***** Record extracts *****

Lemma after_close r x SF h l SD len x' :
  sound r -> holding r SF ((h, l) :: SD) x -> files x' = files x -> dirs x' = delete h (dirs x) ->
  0 <= len < BVSTK_FS_PATH_CAPACITY ->
  let r1 := with_dirs ((rd_dirs r).[alen SD <- FsDir 0 len]) (alen SD) r in
  sound r1 /\ holding r1 SF SD x' /\ walked r r1.
Proof.
  intros Hs Hh Hf Hd Hlen r1. split; [|split].
  - destruct Hs. split; try done; cbn; [by rewrite alen_aset|by apply lens_step].
  - destruct Hh as [h1 h2 h3 h4 h5 h6]. rewrite alen_cons in *. split; try done.
    + by rewrite Hf.
    + rewrite Hd. by eapply owns_pop.
    + lia.
    + cbn in *. eapply handles_ext; [|apply h6]. intros i Hi. by rewrite aget_aset_ne by lia.
  - apply walked_dirs.
Qed.

Definition walked_to r SF SD (o : bvstk_fs_result_t * bool) (s' : session) : Prop :=
  exists SD', sound s'.1 /\ holding s'.1 SF SD' s'.2 /\ walked r s'.1 /\
    if fs_ok o.1 then
      if o.2 then SD' = [] /\ (wrong \/ to_come (rd_path r) (rd_dirs r) SD = [])
      else wrong \/ found r SD s'.1 SD'
    else excuse.

(** The entry behind a name. *)
Definition entry_of path ds h l SD name info l' (o : object) : Prop :=
  let dir := dir_path path ds SD in
  let p := child dir name in
  good_name name /\ alen p < BVSTK_FS_PATH_CAPACITY /\ T p = Some o /\ describes info o /\
  match o with OFile c _ => alen c <= UINT64_MAX | ODir _ => True end /\
  ready path ds ((h, l') :: SD) /\
  walk deep dir l = (p, o) :: match o with ODir inside => if deep then walk deep p inside else [] | OFile _ _ => [] end ++ walk deep dir l' /\
  forall inside, o = ODir inside -> deep = true ->
    present T deep (15 - length ((h, l') :: SD)) p inside /\ alen SD + 1 < BVSTK_FS_MAX_DEPTH.
(** The slot that was found is used, and the reply tells its opening. *)
Lemma reply_step i now s L body kind flags path :
  session_ok L s -> 0 <= i < 2 ->
  (exists n bs, opening_of ((fs_handles s.1).[i]) = Opening n kind flags (cstr path) bs /\ n <> 0) ->
  body.[4] = kind -> body.[5] = flags -> parse_path (drop 8 body) = inr path ->
  runs (let! h := on_slot i (edit_slot (with_activity now) ;; look_slot) in st_ret (FS_OK, open_reply h)) s
    (fun '(status, reply) s' => status = FS_OK /\ alen reply = 14 /\ session_ok L s' /\ opening_in body reply ∈ L).
Proof.
  intros Hs Hi (n & bs & Hop & Hn) Hk Hf Hp. pose proof Hs as [H1 H2 H3 H4].
  set (h := (fs_handles s.1).[i]) in *. assert (fh_handle h = n /\ fh_block_size h = bs) as [Hhn Hbs] by (by injection Hop).
  apply runs_bind. eapply runs_mono.
  { apply (keep_step L i _ s (fun a h' => a = h' /\ opening_of h' = opening_of h /\ 0 < fh_block_size h <= BVSTK_DCP2_FS_BLOCK_MAX) Hs Hi).
    intros F' D' SF SD Hslot. apply runs_bind, runs_edit_slot, runs_look_slot. cbn [fst snd].
    destruct Hslot as [Hz|Hb]; [|].
    - exfalso. apply Hn. rewrite <- Hhn. fold h in Hz. by rewrite Hz.
    - pose proof Hb as [b1 b2 b3 b4 b5]. split.
      + split; [by right|]. split; [done|]. split; [done|]. exact b3.
      + exists SF, SD. apply SlotBusy. split; [exact b1|exact b2|exact b3|exact b4|exact b5]. }
  intros a s' (Hs' & h' & _ & (-> & Hop' & Hb) & Heq). apply runs_ret. split; [done|]. split; [|split; [done|]].
  { unfold open_reply, put64, bvstk_dcp2_write_be32, bvstk_dcp2_write_be16. by rewrite !alen_aset. }
  assert (known L (fs_next_handle s.1) h) as Hknown by (apply Forall_aget; [done|]; by rewrite (handles_two _ H1)).
  assert (fh_handle h <> 0) as Hne by (by rewrite Hhn).
  destruct (known_opening _ _ _ Hknown Hne H4) as [Hr _].
  assert (fh_handle h' = fh_handle h /\ fh_block_size h' = fh_block_size h) as [E1 E2] by (by injection Hop').
  destruct (Hknown Hne) as [Hin _]. enough (opening_in body (open_reply h') = opening_of h) as -> by done.
  unfold opening_in. rewrite open_reply_handle, open_reply_block, Hk, Hf, Hp, Hop, E1, E2, Hhn, Hbs; try done;
    unfold BVSTK_DCP2_FS_BLOCK_MAX in *; lia.
Qed.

*****

▶ What to work on: Exact retyping is required: the line with "unfold opening_in. rewrite" through the end of the data, both ends included, and no other line.

▶ Exercise answer:
  unfold opening_in. rewrite open_reply_handle, open_reply_block, Hk, Hf, Hp, Hop, E1, E2, Hhn, Hbs; try done;
    unfold BVSTK_DCP2_FS_BLOCK_MAX in *; lia.
Qed.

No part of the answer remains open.